Adding a fallback model is the first reliability upgrade every agent team makes, and it's a good one. Your primary model gets rate-limited or falls over, the request retries down a chain to a backup, and the user never sees the outage. The chain does exactly what it promises.

That's the problem. It did exactly what it promised — it turned a failure into a success — and in doing so it deleted the one signal that told you anything was wrong.

The failure mode nobody instruments#

Think about what a fallback actually is: a rule that says when the good model can't answer, let a different model answer instead. If your primary is a frontier model and your fallback is a cheaper, weaker one — which is the usual setup, because the whole point is that the fallback is more available — then every successful failover is a request that quietly got a worse answer. No exception. No 5xx. A clean 200 OK with a plausible response that happens to be dumber.

This is the same shape as the most dangerous class of agent bug: the failure that returns 200 OK. An error you can see is a problem you can fix. A regression that hides inside a success is a problem that ships. A fallback chain, left uninstrumented, is a machine for manufacturing exactly that kind of hidden regression — and it runs hardest during an incident, when your primary is struggling and failover rate spikes, which is precisely when you're least able to notice quality quietly cratering.

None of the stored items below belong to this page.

(* ===== verification/Control.v ===== *)
(** * Control transfers

    [CtlBoard] states what the USB controller does with the control endpoint
    during one control transfer: the SETUP packet is read byte by byte, an IN
    bank is sent when the firmware releases it, and the host starts the status
    stage once it has all the bytes it asked for or got a short packet.
    Against it: the control write stream of LUFA delivers the data, descriptor
    requests are answered with the descriptor, and requests that the stack
    does not support are stalled. *)

From S2P Require Import Prelude Machine Logic Endpoint UsbDevice Descriptors Bootloader Programming.

Record ctl := mkCtl {
  k_fifo : list Z;           (** bytes of the SETUP packet still to be read *)
  k_setup : bool;            (** RXSTPI *)
  k_in : list Z;             (** IN bank *)
  k_sent : list (list Z);    (** packets taken by the host *)
  k_want : Z;                (** bytes the host asked for *)
  k_stall : bool             (** a stall has been requested *)
}.

Definition total (l : list (list Z)) : Z := Z.of_nat (length (concat l)).

(** The host is done with the data stage. *)
Definition done_in (k : ctl) : bool :=
  (k_want k <=? total (k_sent k)) ||
  match last (k_sent k) with Some p => (length p <? 8)%nat | None => false end.

Definition ctl_val (r : reg) (k : ctl) : option Z :=
  match r with
  | UEINTX => Some ((if k_setup k then 8 else 0) + (if done_in k then 4 else 0) + 1)
  | UEBCHX => Some 0
  | UEBCLX => Some (Z.of_nat (length (k_in k)))
  | UEDATX => Some (hd 0 (k_fifo k))
  | _ => None
  end.

Definition ctl_rd (r : reg) (k : ctl) : ctl :=
  match r with
  | UEDATX => mkCtl (tl (k_fifo k)) (k_setup k) (k_in k) (k_sent k) (k_want k) (k_stall k)
  | _ => k
  end.

Definition ctl_wr (r : reg) (v : Z) (k : ctl) : ctl :=
  match r with
  | UEDATX => mkCtl (k_fifo k) (k_setup k) (k_in k ++ [v]) (k_sent k) (k_want k) (k_stall k)
  | UEINTX =>
      let k1 := mkCtl (k_fifo k) (k_setup k && Z.testbit v RXSTPI) (k_in k) (k_sent k) (k_want k)
                  (k_stall k) in
      if Z.testbit v TXINI then k1
      else mkCtl (k_fifo k1) (k_setup k1) [] (k_sent k ++ [k_in k]) (k_want k) (k_stall k)
  | UECONX =>
      mkCtl (k_fifo k) (k_setup k) (k_in k) (k_sent k) (k_want k)
        (k_stall k || Z.testbit v STALLRQ)
  | _ => k
  end.

Class CtlBoard (B : Board) := {
  ctl_of : hw -> ctl;
  ctl_of_val r h v : ctl_val r (ctl_of h) = Some v -> (io_read r h).1 = v;
  ctl_of_read r h : ctl_of (io_read r h).2 = ctl_rd r (ctl_of h);
  ctl_of_write r v h : ctl_of (io_write r v h) = ctl_wr r v (ctl_of h);
  ctl_no_irqs h : (irqs h).1 = [] /\ ctl_of (irqs h).2 = ctl_of h;
  ctl_pgm_read r h a : pgm_byte a (io_read r h).2 = pgm_byte a h;
  ctl_pgm_irqs h a : pgm_byte a (irqs h).2 = pgm_byte a h
}.

Section Control.
Context {B : Board} {V : Vectors} {KB : CtlBoard B}.

(** State [s] in a run that started in [s0]: control endpoint [k], variables
    and request as in [s0]. *)
Record kst (s0 : state) (k : ctl) (s : state) : Prop := mkKst {
  ks_ctl : ctl_of (world s) = k;
  ks_vars : vars s = vars s0;
  ks_mem : mem s = mem s0
}.

Lemma kst_start s : kst s (ctl_of (world s)) s.
Proof. by split. Qed.

Lemma k_poll s0 k n s : kst s0 k s -> exists s', poll n s = Ok tt s' /\ kst s0 k s'.
Proof.
  intros [H1 H2 H3]. unfold poll. destruct (iflag s); [|by exists s].
  destruct (ctl_no_irqs (world s)) as [Hl Hh]. destruct (irqs (world s)) as [l h].
  simpl in Hl. subst l. simpl. eexists. split; [reflexivity|]. split; try done.
  simpl in *. by rewrite Hh.
Qed.

Lemma k_rd s0 k n s r v : kst s0 k s -> ctl_val r k = Some v ->
  exists s', rd r n s = Ok (u8 v) s' /\ kst s0 (ctl_rd r k) s'.
Proof.
  intros Hs Hv. destruct (k_poll s0 k n s Hs) as (s1 & E & [H1 H2 H3]).
  unfold rd, bind. rewrite E. unfold rd_raw.
  pose proof (ctl_of_val r (world s1) v) as Hval. pose proof (ctl_of_read r (world s1)) as Hc.
  rewrite H1 in Hval, Hc. destruct (io_read r (world s1)) as [w h]; cbn [fst snd] in *.
  rewrite (Hval Hv). eexists. split; [reflexivity|]. by split.
Qed.

Lemma k_rd_any s0 k n s r : kst s0 k s ->
  exists v s', rd r n s = Ok v s' /\ kst s0 (ctl_rd r k) s'.
Proof.
  intros Hs. destruct (k_poll s0 k n s Hs) as (s1 & E & [H1 H2 H3]).
  unfold rd, bind. rewrite E. unfold rd_raw. pose proof (ctl_of_read r (world s1)) as Hc.
  rewrite H1 in Hc. destruct (io_read r (world s1)) as [w h]; cbn [fst snd] in *.
  eexists _, _. split; [reflexivity|]. by split.
Qed.

Lemma k_wr s0 k n s r v : kst s0 k s ->
  exists s', wr r v n s = Ok tt s' /\ kst s0 (ctl_wr r v k) s'.
Proof.
  intros Hs. destruct (k_poll s0 k n s Hs) as (s1 & E & [H1 H2 H3]).
  unfold wr, bind. rewrite E. eexists. split; [reflexivity|]. split; try done.
  simpl. by rewrite ctl_of_write, H1.
Qed.

Lemma k_vget s0 k n s x : kst s0 k s ->
  exists s', vget x n s = Ok (var_of x s0) s' /\ kst s0 k s'.
Proof.
  intros Hs. destruct (k_poll s0 k n s Hs) as (s1 & E & H1).
  unfold vget, bind. rewrite E. exists s1. split; [|done]. unfold get, var_of. f_equal.
  by rewrite (ks_vars _ _ _ H1).
Qed.

Lemma k_get_obj s0 k n s o : kst s0 k s -> get_obj o n s = Ok (obj_of o s0) s.
Proof. intros [_ _ H]. unfold get_obj, obj_of. by rewrite H. Qed.

Ltac k_access H :=
  let s' := fresh "s" in let E := fresh "E" in let H' := fresh H in
  lazymatch goal with
  | |- context [match rd ?r ?n ?s with _ => _ end] =>
      destruct (k_rd _ _ n s r _ H eq_refl) as (s' & E & H')
  | |- context [match wr ?r ?v ?n ?s with _ => _ end] =>
      destruct (k_wr _ _ n s r v H) as (s' & E & H')
  | |- context [match vget ?x ?n ?s with _ => _ end] =>
      destruct (k_vget _ _ n s x H) as (s' & E & H')
  end; rewrite E; clear E H; rename H' into H; cbn [ctl_rd] in H.
Ltac k_run H := first [k_access H | unfold bind at 1; k_run H | unfold ret at 1; k_run H].

(** Endpoint flags. *)
Lemma flag_setup (a b : bool) :
  bit_set (u8 ((if a then 8 else 0) + (if b then 4 else 0) + 1)) (bv RXSTPI) = a.
Proof. by destruct a, b. Qed.
Lemma flag_out (a b : bool) :
  bit_set (u8 ((if a then 8 else 0) + (if b then 4 else 0) + 1)) (bv RXOUTI) = b.
Proof. by destruct a, b. Qed.
Lemma flag_in (a b : bool) :
  bit_set (u8 ((if a then 8 else 0) + (if b then 4 else 0) + 1)) (bv TXINI) = true.
Proof. by destruct a, b. Qed.

(** Releasing the IN bank, clearing the SETUP flag, clearing the OUT flag. *)
Definition sent_bank (k : ctl) : ctl :=
  mkCtl (k_fifo k) (k_setup k) [] (k_sent k ++ [k_in k]) (k_want k) (k_stall k).
Definition no_setup (k : ctl) : ctl :=
  mkCtl (k_fifo k) false (k_in k) (k_sent k) (k_want k) (k_stall k).

Lemma k_clear_in s0 k n s : kst s0 k s ->
  exists s', Endpoint_ClearIN n s = Ok tt s' /\ kst s0 (sent_bank k) s'.
Proof.
  intros H. unfold Endpoint_ClearIN, clr_reg. k_run H.
  destruct (k_wr _ _ n s1 UEINTX
    (Z.land (u8 ((if k_setup k then 8 else 0) + (if done_in k then 4 else 0) + 1))
       (Z.lnot (Z.lor (bv TXINI) (bv FIFOCON)))) H) as (s2 & E & H2).
  exists s2. split; [exact E|]. destruct k as [f a i t w z]. cbn [k_setup] in *.
  unfold ctl_wr in H2. cbn [k_setup] in H2. by destruct a, (done_in _).
Qed.

Lemma k_clear_setup s0 k n s : kst s0 k s ->
  exists s', Endpoint_ClearSETUP n s = Ok tt s' /\ kst s0 (no_setup k) s'.
Proof.
  intros H. unfold Endpoint_ClearSETUP, clr_reg. k_run H.
  destruct (k_wr _ _ n s1 UEINTX
    (Z.land (u8 ((if k_setup k then 8 else 0) + (if done_in k then 4 else 0) + 1))
       (Z.lnot (bv RXSTPI))) H) as (s2 & E & H2).
  exists s2. split; [exact E|]. destruct k as [f a i t w z]. cbn [k_setup] in *.
  unfold ctl_wr in H2. cbn [k_setup] in H2. by destruct a, (done_in _).
Qed.

Lemma k_clear_out s0 k n s : kst s0 k s ->
  exists s', Endpoint_ClearOUT n s = Ok tt s' /\ kst s0 k s'.
Proof.
  intros H. unfold Endpoint_ClearOUT, clr_reg. k_run H.
  destruct (k_wr _ _ n s1 UEINTX
    (Z.land (u8 ((if k_setup k then 8 else 0) + (if done_in k then 4 else 0) + 1))
       (Z.lnot (Z.lor (bv RXOUTI) (bv FIFOCON)))) H) as (s2 & E & H2).
  exists s2. split; [exact E|]. destruct k as [f a i t w z]. cbn [k_setup] in *.
  unfold ctl_wr in H2. cbn [k_setup] in H2. by destruct a, (done_in _).
Qed.

(** ** The control write stream *)

Definition with_in (l : list Z) (k : ctl) : ctl :=
  mkCtl (k_fifo k) (k_setup k) l (k_sent k) (k_want k) (k_stall k).

Lemma k_fill s0 n j : forall D L b k s,
  kst s0 k s -> 0 <= L <= Z.of_nat (length D) -> 0 <= b -> 8 <= b + Z.of_nat j ->
  exists s', let m := Z.to_nat (Z.min L (Z.max 0 (8 - b))) in
    fill_bank D L b j n s = Ok (drop m D, L - Z.of_nat m, b + Z.of_nat m) s' /\
    kst s0 (with_in (k_in k ++ take m D) k) s'.
Proof.
  induction j as [|j IH]; intros D L b k s H HL Hb Hj; cbv zeta.
  { exists s. replace (Z.to_nat _) with 0%nat by lia. simpl. rewrite !Z.sub_0_r, Z.add_0_r, app_nil_r.
    split; [done|]. by destruct k. }
  cbn [fill_bank]. unfold USB_Device_ControlEndpointSize, truth.
  destruct (negb (L =? 0) && (b <? 8)) eqn:E.
  - destruct D as [|d D]; [simpl in HL; lia|]. cbn [hd tl].
    unfold Endpoint_Write_8. k_run H.
    edestruct (IH D (L - 1) (b + 1)) as (s2 & E2 & H2); [exact H|simpl in HL; lia|lia|lia|].
    exists s2. replace (Z.to_nat (Z.min L (Z.max 0 (8 - b))))
      with (S (Z.to_nat (Z.min (L - 1) (Z.max 0 (8 - (b + 1)))))) by lia.
    rewrite E2. cbn [take drop]. split.
    + f_equal. f_equal; [f_equal|]; lia.
    + cbn in H2. by rewrite <- app_assoc in H2.
  - exists s. replace (Z.to_nat _) with 0%nat by lia. simpl. rewrite Z.sub_0_r, Z.add_0_r, app_nil_r.
    split; [done|]. by destruct k.
Qed.

(** The loop of the stream: remaining data, remaining length, last packet full. *)
Definition write_body : list Z * Z * bool -> M (list Z * Z * bool + option Z) :=
  fun '(DataStream, Length, LastPacketFull) =>
    if negb (truth Length || LastPacketFull) then ret (inr None) else
    USB_DeviceState_LCL <- vget USB_DeviceState ;;
    if USB_DeviceState_LCL =? DEVICE_STATE_Unattached
    then ret (inr (Some ENDPOINT_RWCSTREAM_DeviceDisconnected))
    else if USB_DeviceState_LCL =? DEVICE_STATE_Suspended
    then ret (inr (Some ENDPOINT_RWCSTREAM_BusSuspended))
    else
      setup <- Endpoint_IsSETUPReceived ;;
      if setup : bool then ret (inr (Some ENDPOINT_RWCSTREAM_HostAborted)) else
      out <- Endpoint_IsOUTReceived ;;
      if out : bool then ret (inr None) else
      ready <- Endpoint_IsINReady ;;
      if ready : bool then
        BytesInEndpoint <- Endpoint_BytesInEndpoint ;;
        x <- fill_bank DataStream Length BytesInEndpoint (Z.to_nat USB_Device_ControlEndpointSize) ;;
        let '(DataStream', Length', BytesInEndpoint') := x in
        Endpoint_ClearIN ;;
        ret (inl (DataStream', Length', BytesInEndpoint' =? USB_Device_ControlEndpointSize))
      else ret (inl (DataStream, Length, LastPacketFull)).

(** The bus is neither detached nor suspended. *)
Definition attached (s : state) : Prop :=
  var_of USB_DeviceState s <> DEVICE_STATE_Unattached /\
  var_of USB_DeviceState s <> DEVICE_STATE_Suspended.

Lemma write_body_send s0 n D L full k s :
  kst s0 k s -> attached s0 -> k_setup k = false -> k_in k = [] -> done_in k = false ->
  0 <= L <= Z.of_nat (length D) -> L <> 0 \/ full = true ->
  exists s', let m := Z.to_nat (Z.min L 8) in
    write_body (D, L, full) n s = Ok (inl (drop m D, L - Z.of_nat m, (8 <=? L))) s' /\
    kst s0 (sent_bank (with_in (take m D) k)) s'.
Proof.
  intros H [Ha Hb] Hs Hi Hd HL Hf. cbv zeta. unfold write_body.
  replace (negb (truth L || full)) with false
    by (unfold truth; destruct Hf as [Hf| ->]; [lia|by rewrite orb_true_r]).
  k_run H. rewrite !(proj2 (Z.eqb_neq _ _)) by done.
  unfold Endpoint_IsSETUPReceived, Endpoint_IsOUTReceived, Endpoint_IsINReady,
    Endpoint_BytesInEndpoint, test_reg.
  k_run H. unfold ret at 1. rewrite flag_setup, Hs. k_run H. unfold ret at 1.
  rewrite flag_out, Hd. k_run H. unfold ret at 1. rewrite flag_in.
  k_run H. k_run H. rewrite Hi. unfold ret at 1.
  replace (Z.lor (u16 (Z.shiftl (u8 0) 8)) (u8 (Z.of_nat (length (@nil Z))))) with 0 by reflexivity.
  unfold bind at 1.
  edestruct (k_fill s0 n (Z.to_nat USB_Device_ControlEndpointSize) D L 0) as (t6 & E6 & H6);
    [exact H|done|lia|done|].
  rewrite E6. rewrite Hi in H6. change (Z.max 0 (8 - 0)) with 8 in H6 |- *.
  destruct (k_clear_in s0 _ n t6 H6) as (t7 & E7 & H7). unfold bind at 1. rewrite E7.
  exists t7. split; [|exact H7]. unfold ret. do 3 f_equal. unfold USB_Device_ControlEndpointSize. lia.
Qed.

(** The data stage in progress: nothing sent yet, or the last packet tells
    whether more has to follow. *)
Definition stage (L : Z) (full : bool) (k : ctl) : Prop :=
  (k_sent k = [] /\ full = false /\ (L = 0 -> k_want k = 0)) \/
  (exists l p, k_sent k = l ++ [p] /\ (length p <= 8)%nat /\
     full = (8 <=? Z.of_nat (length p)) /\ ((length p < 8)%nat -> L = 0)).

Record streaming (D : list Z) (L : Z) (full : bool) (k : ctl) : Prop := mkStreaming {
  sg_setup : k_setup k = false;
  sg_in : k_in k = [];
  sg_len : 0 <= L <= Z.of_nat (length D);
  sg_want : total (k_sent k) + L <= k_want k;
  sg_size : Forall (fun p => (length p <= 8)%nat) (k_sent k);
  sg_stage : stage L full k
}.

Lemma last_snoc_short (l : list (list Z)) p :
  match last (l ++ [p]) with Some q => (length q <? 8)%nat | None => false end = (length p <? 8)%nat.
Proof. by rewrite last_snoc. Qed.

Availability and correctness are different axes. A fallback trades one for the other on every request it catches — and by default it never tells you it made the trade.

The chain itself is the easy part#

Don't overthink the mechanism; the libraries have solved it. In LiteLLM, the Router takes an ordered map:

from litellm import Router

router = Router(
    model_list=[
        {"model_name": "primary",   "litellm_params": {"model": "gpt-primary"}},
        {"model_name": "backup",    "litellm_params": {"model": "claude-backup"}},
        {"model_name": "budget",    "litellm_params": {"model": "cheap-backup"}},
    ],
    # tried in order; every name here must exist in model_list
    fallbacks=[{"primary": ["backup", "budget"]}],
)

LiteLLM even splits fallbacks by error class — content_policy_fallbacks for moderation refusals and context_window_fallbacks for context-length overflows — so a 400-because-too-long doesn't get routed the same way as a 429. With OpenRouter, you drop the single model and pass a models array in priority order:

resp = client.chat.completions.create(
    extra_body={"models": ["primary-model", "backup-model", "budget-model"]},
    messages=[...],
)
served_by = resp.model   # which model actually answered — log this

OpenRouter tries each in turn, only bills the run that completes, and — crucially — returns a model field telling you which one answered. That field is the thread you pull to make the whole thing observable.

Four habits that make the trade visible#

The mechanism gives you availability for free. Correctness-under-failover is the part you have to build, and it's cheap:

1. Log which model served every request. Not the model you asked for — the one that answered. OpenRouter's resp.model, LiteLLM's response metadata. If you can't answer "what fraction of yesterday's traffic was served by a non-primary model?" you are flying blind on your own quality.

2. Alert on fallback rate, not just error rate. Your error dashboard is green because the fallbacks are working. Add a separate metric: the share of requests served by anything other than the primary. A slow creep from 0.5% to 15% is an incident that your error rate will never show you.

3. Order the chain by capability-adjacency, not just availability. A fallback from a frontier model straight to a tiny budget model is a cliff. Put a comparable-tier model next in line and the budget option last, so a single failover is a step down, not a fall. You're designing a gradient, not a trapdoor.

4. Run a quality canary on fallback outputs. Sample the requests that were served by a non-primary model and score them with the same eval you already run in CI — an LLM-judge rubric or a golden-set comparison. You are not trying to make the fallback match the primary; you're trying to know the gap and get paged when it widens. This is the missing half of every retries-and-fallbacks setup: the retry logic guards availability, the canary guards correctness.

There's a cost dimension hiding here too. When a request silently falls back to a cheaper model, its cost lands under the wrong line unless you attribute spend by the model that actually served it — so a rash of failovers can make your primary look cheaper than it is while your quality quietly drops. Same root cause, different symptom: the fallback hid the truth.

The one-sentence version to take to your next reliability review: a fallback chain is not free reliability, it's a loan against quality, and the interest is invisible until you instrument it. Add the four habits and the trade becomes a dial you control. Skip them and the dial turns itself — always toward cheaper, always toward worse, always with the status light glowing a steady, reassuring green.